На минуту в салоне повисло неловкое молчание. Потом Сербино посмотрел на капитана и произнес:
— А что, по-твоему, подумали бы они?
Марсело ничего не ответил.
— Я вот что думаю, — объявил Сербино. — Если бы мой труп мог спасти кого-то из вас, я однозначно хотел бы, чтобы вы им воспользовались. И вообще, если я умру, а вы не станете меня есть, я вернусь с того света и хорошенько всех вас вздую!
Эти слова развеяли сомнения, терзавшие многих раненых. Мысль о поедании мертвецов вызывала отвращение и оторопь, но в глубине души юноши соглашались с Сербино. В ту минуту и в том месте они заключили друг с другом джентльменский договор: если кто-либо из них умрет, остальные должны будут употребить его тело в пищу.
Марсело все еще колебался. Он и небольшая компания таких же оптимистов продолжали отчаянно цепляться за надежду, что спасатели скоро доберутся до разбившегося лайнера, но подавляющее большинство эту надежду уже оставило. Некоторые из самых молодых жизнелюбов перешли на сторону пессимистов (сами они предпочитали называть себя реалистами), затаив обиду на Марсело Переса и Панчо Дельгадо, потому что чувствовали себя обманутыми.
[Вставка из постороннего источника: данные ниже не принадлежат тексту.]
(** When delayed tasks move.  An entry stored for the instant [av] moves at the
    first promotion at or after [av], and never more than 1024 nanoseconds before:
    scores are doubles, whose unit is that large at the end of the range. *)
Theorem redis_delay_bounds r n m av now size :
  zset_of r n !! m = Some (lua_num (UnixNano av)) ->
  0 < av - unixEpoch <= maxInt64 -> 0 < now - unixEpoch <= maxInt64 ->
  Z.of_nat (length (delayed r n)) <= size ->
  (av <= now -> m ∈ due_members r n (UnixNano now) size) /\
  (m ∈ due_members r n (UnixNano now) size -> av - now <= 1024).
Proof.
  intros Hm Hav Hnow Hsize. unfold UnixNano in *. rewrite wrap64_id in Hm by int_lia. rewrite wrap64_id by int_lia.
  set (a := av - unixEpoch) in *. set (b := now - unixEpoch) in *. replace (av - now) with (a - b) by lia.
  assert (Hperm : by_score (zset_of r n) ≡ₚ map_to_list (zset_of r n)) by apply merge_sort_Permutation.
  assert (Hall : due_members r n b size = (filter (fun p => p.2 <= lua_num b) (by_score (zset_of r n))).*1).
  { unfold due_members. destruct (Z.ltb_spec size 0); [done|]. apply take_ge.
    apply Nat2Z.inj_le. rewrite Z2Nat.id by done. etrans; [|exact Hsize]. unfold delayed.
    rewrite !length_fmap, <- Hperm. apply inj_le, sublist_length, sublist_filter. }
  rewrite Hall. split.
  - intros Hle. apply list_elem_of_fmap. exists (m, lua_num a). split; [done|]. apply list_elem_of_filter.
    split; [apply lua_num_mono; lia|]. rewrite Hperm. by apply elem_of_map_to_list.
  - intros ([m' sc] & -> & Hin)%list_elem_of_fmap. apply list_elem_of_filter in Hin as [Hle Hin].
    rewrite Hperm in Hin. apply elem_of_map_to_list in Hin. cbn in Hm, Hle. rewrite Hm in Hin. injection Hin as <-.
    pose proof (lua_num_near a ltac:(lia)). pose proof (lua_num_near b ltac:(lia)).
    pose proof (unit_int64 a ltac:(lia) ltac:(lia)). pose proof (unit_int64 b ltac:(lia) ltac:(lia)). lia.
Qed.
Впрочем, у Марсело и Панчо еще оставались сторонники. Коче Инсиарте и Нума Туркатти, оба сильные и благородные парни, сказали товарищам, что не считают их решение ошибочным, однако сами не готовы на такой поступок. Лилиана Метоль внешне выглядела спокойной, но в душе у нее, как и у всех, шла жестокая борьба чувств с разумом. Она очень хотела жить, невыразимо тосковала по детям, но мысль о каннибализме ужасала ее. При этом, учитывая положение, в котором все они оказались, Лилиана не находила такую мысль греховной; она умела провести границу между грехом и физиологическим отвращением, ведь общественное табу не было законом Божьим.
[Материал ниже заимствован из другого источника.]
Lemma secrets_wellformed_witness :
  ParseSecret (secretPrefix ++ EncodeToString demo_key) = inl (mkSecret demo_key) /\
  (forall s, NewSigner (mkSecret demo_key) [None; Some (WithAdditionalSigningSecrets [mkSecret (rev demo_key)])] = inl s ->
     Forall secret_length (secrets s)).
Proof.
  destruct (secrets_wellformed (mkSecret demo_key)
    [None; Some (WithAdditionalSigningSecrets [mkSecret (rev demo_key)])] [] demo_key) as (H1 & H2 & _).
  - apply Forall_cons_2; [by left|]. apply Forall_singleton. right. by eexists.
  - apply Forall_nil_2.
  - split; [rewrite H1; reflexivity|]. intros s Hs. by apply H2.
Defined.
— Нет, — твердила она себе, — пока остается малейшая надежда на спасение и хоть что-то из обычной еды, пусть даже только плитка шоколада, я не сделаю этого.
Хавьер Метоль был солидарен с женой, но не стал отговаривать остальных от того, что они считали неизбежным.
Никто не допускал крамольной мысли, что Господь желает их смерти. Все считали стремление выжить добродетелью и потому верили, что вынужденный каннибализм не повредит их душам. И все же одно дело — принять решение, и совсем другое — начать действовать.
Спор продолжался несколько часов, и к середине дня всем стало понятно, что нужно либо приступать к делу немедленно, либо не приступать вовсе. Все обитатели «Фэйрчайлда» долго сидели в глубокой тишине. В конце концов четверо — Канесса, Маспонс, Сербино и Фито Штраух — поднялись со своих мест и вышли наружу. Несколько человек последовали за ними. Никто не хотел знать, кому предстоит первым отрезать мясо и от чьего тела.
Большинство трупов были занесены снегом, но ягодицы одного из них виднелись в нескольких ярдах[59] от фюзеляжа. Канесса молча опустился перед телом на колени, освободил кожу от одежды и воткнул в нее осколок стекла. Замерзшее мясо было очень твердым, и Канессе удалось отрезать лишь двадцать узких полосок, каждая размером со спичку. Он поднялся на ноги, подошел к самолету и разложил ломтики на крыше. Ветер, солнце или мороз провяливают любое мясо.
В салоне по-прежнему царила тишина. Всех сковало оцепенение. Канесса сообщил, что положил мясо на крышу, чтобы оно оттаяло на солнце, и предложил тем, кто уже внутренне приготовился пройти точку невозврата, выйти и съесть кусочек. Никто не вышел, и Канесса решил подать всем пример. Помолившись Всевышнему, он взял в руку одну из порций. Даже теперь, когда юноша окончательно и бесповоротно принял непростое решение, ужас от предстоящего поступка парализовал его. Он не мог ни поднести руку ко рту, ни опустить ее. Овладевшее им отвращение отчаянно боролось с упрямой волей, и воля одержала верх. Рука поднялась, и ломтик мяса отправился в рот. Канесса проглотил его.
Он сразу почувствовал себя победителем. Ему удалось преодолеть примитивное, иррациональное табу. Теперь юноша не сомневался, что выживет.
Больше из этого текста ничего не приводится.